Не обнаруживаем ли мы здесь современные механизмы разоблачения «контрреволюционеров», «антисоциальных» и «подрывных» элементов и доноса на них? Современные революционные инквизиции представляются прямым продолжением этой старой традиции, в которой защита определенной догмы служит также и защите материальных интересов, ради которых могут мобилизоваться высоконравственные и честные люди, а также народные толпы, которых возбуждают жестокостью и страданием во имя высшего абстрактного идеала. Являются ли эти религиозные акты насилия менее предосудительными, чем насилие Террора во Франции? Можно ли отсчитывать генеалогию революционного насилия исключительно от Революции 1789 года, не устанавливая никакой связи с религиозным насилием XVI века?
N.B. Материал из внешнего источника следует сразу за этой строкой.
Lemma PruneStale_exact_witness :
  map_to_list (nodes ex_reg) ≡ₚ map_to_list (nodes ex_reg) /\
  let '(r', closed, pruned) := PruneStale ex_reg (3 * minute) (2 * minute) (map_to_list (nodes ex_reg)) in
  (forall c, c ∈ closed <-> exists k n, nodes ex_reg !! k = Some n /\
     stale (3 * minute) (2 * minute) n = true /\ n_conn n = Some c) /\
  pruned + Z.of_nat (size (nodes r')) = 2.
Proof.
  split; [done|].
  pose proof (PruneStale_exact ex_reg (3 * minute) (2 * minute) (map_to_list (nodes ex_reg))
    (Permutation_refl _)) as H.
  destruct (PruneStale ex_reg (3 * minute) (2 * minute) (map_to_list (nodes ex_reg))) as [[r' closed] pruned].
  destruct H as (_ & H1 & H2). split; [exact H1|exact H2].
Defined.

(** A registry whose node is registered, dialed over TLS and registered again. *)
Definition ex_tls_of (_ : string) : option tls_config := Some 1%positive.
Definition ex_info : NodeInfo :=
  mkNodeInfo "node-c" "10.0.0.3:9090" "" "" 0 0 0 0 [] [] ∅ ∅ None 0 (Some 1%positive) None.
Definition ex_dial (ep : string) (creds : option tls_config) : res unit conn := Ok (mkConn ep creds 7).
Definition ex_r1 : NodeRegistry := fst (Register (startup None) ex_info 0).
Definition ex_r2 : NodeRegistry := fst (GetConnection ex_dial ex_r1 "node-c").
Definition ex_r3 : NodeRegistry := fst (Register ex_r2 ex_info 15).
Definition ex_conn : conn := mkConn "10.0.0.3:9090" (Some 1%positive) 7.

Lemma ex_r1_holds_none c : ~ holds ex_r1 c.
Proof.
  intros (k & n & Hk & Hc). vm_compute in Hk.
  change (({["node-c" := set_heartbeat ex_info (Some 0)]} : gmap string NodeInfo) !! k = Some n) in Hk.
  apply lookup_singleton_Some in Hk as [_ <-]. done.
Qed.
Патрис Генифе в своем уже цитировавшемся нами труде вкратце напоминает о том, что и Мишле, и Кине в равной мере проводили эту связь. Например, он цитирует Кине, по мнению которого, во Французской революции «сентиментальная логика Руссо берется за топор Варфоломеевской ночи, становящийся её орудием»; точно также, по Мишле, закон Ле Шапелье об эмиграции от 28 февраля 1791 года «был скопирован с другого Террора, последовавшего за отзывом Нантского эдикта»[168]. Кине, как следует напомнить, – автор совершенно уникальной, но полностью забытой сегодня работы, в которой собраны его лекции в «Коллеж де Франс» о христианстве и Французской революции, прочитанные в 1845 году на кафедре языка и литературы, которую он занимал с 1842 года: этот курс повлек его исключение из Коллежа в 1846 году по приказу Гизо, что объяснялось его излишне новаторскими взглядами на ценность других цивилизаций, но главное – нападками на иезуитов[169].